[Stored items from a collection]
Open Scope Z_scope.

(** The nodes of the tree, in order. *)
Definition InOrder (s : rbtree) (l : list addr) : Prop := exists t, Rep s [] t /\ addrs t = l.

Lemma Tree_InOrder s l : Tree s l -> InOrder s l.
Proof. intros (t & _ & R & _ & A & _). by exists t. Qed.

Lemma InOrder_mir s l : InOrder s l -> InOrder (mir s) (reverse l).
Proof.
  intros (t & R & <-). exists (mirt t). split; [|apply addrs_mir]. apply (Rep_mir s []) in R. exact R.
Qed.

(** The first and the last address of a list, or the null address. *)
Definition first_of (l : list addr) : addr := default nullAddr (head l).
Definition last_of (l : list addr) : addr := default nullAddr (last l).

Lemma first_reverse l : first_of (reverse l) = last_of l.
Proof. unfold first_of, last_of. by rewrite head_reverse. Qed.

Lemma last_reverse_of l : last_of (reverse l) = first_of l.
Proof. unfold first_of, last_of. by rewrite last_reverse. Qed.

Lemma first_of_app l l' : first_of (l ++ l') = match l with [] => first_of l' | a :: _ => a end.
Proof. by destruct l. Qed.

Lemma last_of_snoc l a : last_of (l ++ [a]) = a.
Proof. unfold last_of. by rewrite last_snoc. Qed.

(** ** Neighbours *)

Lemma leftmost_first fuel s k c l a r :
  Rep s k (T c l a r) -> (height l < fuel)%nat -> leftmost fuel s a = first_of (addrs (T c l a r)).
Proof.
  intros R H. destruct (leftmost_spec _ _ _ _ _ _ _ R H) as (kr & cy & y & ry & -> & Eb & ->).
  by rewrite addrs_plug, Eb.
Qed.

Lemma up_from_right_spec fuel s : forall k c l a r,
  Rep s k (T c l a r) -> (length k < fuel)%nat -> up_from_right fuel s a (parent k) = first_of (after k).
Proof.
  induction fuel as [|fuel IH]; [lia|]. intros [|[c' p r'|c' l' p] k] c l a r R H; [done|..]; cbn [up_from_right parent faddr length] in *.
  - apply Rep_FL in R. pose proof (Rep_node _ _ _ _ _ _ R) as (Np & _ & _ & _ & Er & _).
    rewrite isNull_false, Er by done. cbn [negb andb after]. rewrite eqa_false; [done|].
    intros Ea. destruct (root_elem _ _ _ (proj2 (proj2 (R_tree _ _ _ R)))) as [E0|E0].
    + apply Rep_FL, Rep_node in R. destruct R as [N _]. congruence.
    + rewrite <- Ea in E0. destruct (Rep_apart _ _ _ _ _ _ R) as (_ & _ & _ & _ & _ & D & _).
      destruct (D a) as [N _]; [|done]. cbn. rewrite elem_of_app, elem_of_cons. auto.
  - apply Rep_FR in R. pose proof (Rep_node _ _ _ _ _ _ R) as (Np & _ & Up & _ & Er & _).
    rewrite isNull_false, Er, Up by done. cbn [negb andb root_of after]. rewrite eqa_true.
    eapply IH; [exact R|lia].
Qed.

Lemma successor_rep s k c l a r : Rep s k (T c l a r) -> successor s a = first_of (addrs r ++ after k).
Proof.
  intros R. pose proof (Rep_fuel _ _ _ R) as F. pose proof (Rep_node _ _ _ _ _ _ R) as (_ & _ & Ua & _ & Ra & _).
  unfold successor. rewrite Ra. destruct r as [|c' l' a' r'].
  - cbn [root_of addrs app]. rewrite isNull_null. cbn [negb]. rewrite Ua. eapply up_from_right_spec; [exact R|lia].
  - apply Rep_FR in R. pose proof (Rep_node _ _ _ _ _ _ R) as (N & _). cbn [root_of]. rewrite isNull_false by done.
    cbn [negb]. rewrite (leftmost_first _ _ _ _ _ _ _ R) by (cbn [height] in F; lia).
    rewrite first_of_app. cbn [addrs]. by destruct (addrs l').
Qed.

(** The successor of a node is the next one in the order. *)
Lemma successor_spec s l1 a l2 : InOrder s (l1 ++ a :: l2) -> successor s a = first_of l2.
Proof.
  intros (t & R & A). destruct (locate a t) as (k & c & l & r & <-); [rewrite A, elem_of_app, elem_of_cons; auto|].
  pose proof (R_nodup _ _ _ R) as ND. cbn in ND. rewrite app_nil_r, A in ND.
  apply Rep_down_to in R. rewrite (successor_rep _ _ _ _ _ _ R). f_equal.
  rewrite addrs_plug in A. cbn [addrs] in A. rewrite <- app_assoc in A. cbn [app] in A. rewrite app_assoc in A.
  by destruct (split_unique _ _ _ _ _ A ND).
Qed.

(** Mirrored, going left is going right. *)
Lemma rightmost_mir fuel s y : rightmost fuel s y = leftmost fuel (mir s) y.
Proof.
  revert y. induction fuel as [|fuel IH]; intros y; [done|]. cbn [rightmost leftmost]. rewrite left_mir, IH. done.
Qed.

Lemma up_from_left_mir fuel s x y : up_from_left fuel s x y = up_from_right fuel (mir s) x y.
Proof.
  revert x y. induction fuel as [|fuel IH]; intros x y; [done|]. cbn [up_from_left up_from_right].
  rewrite right_mir, up_mir, IH. done.
Qed.

Lemma node_fuel_mir s : node_fuel (mir s) = node_fuel s.
Proof. unfold node_fuel, mir. cbn [rb_nodes]. by rewrite map_size_fmap. Qed.

Lemma predecessor_mir s x : predecessor s x = successor (mir s) x.
Proof.
  unfold predecessor, successor.
  by rewrite right_mir, up_mir, node_fuel_mir, rightmost_mir, up_from_left_mir.
Qed.

Lemma predecessor_spec s l1 a l2 : InOrder s (l1 ++ a :: l2) -> predecessor s a = last_of l1.
Proof.
  intros I. apply InOrder_mir in I. rewrite reverse_app, reverse_cons, <- app_assoc in I.
  rewrite predecessor_mir, (successor_spec _ _ _ _ I). apply first_reverse.
Qed.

→ **Task statement**
Copy the lines from the entries above in which the word "Definition" appears.

→ **Solution below**
Definition InOrder (s : rbtree) (l : list addr) : Prop := exists t, Rep s [] t /\ addrs t = l.
Definition first_of (l : list addr) : addr := default nullAddr (head l).
Definition last_of (l : list addr) : addr := default nullAddr (last l).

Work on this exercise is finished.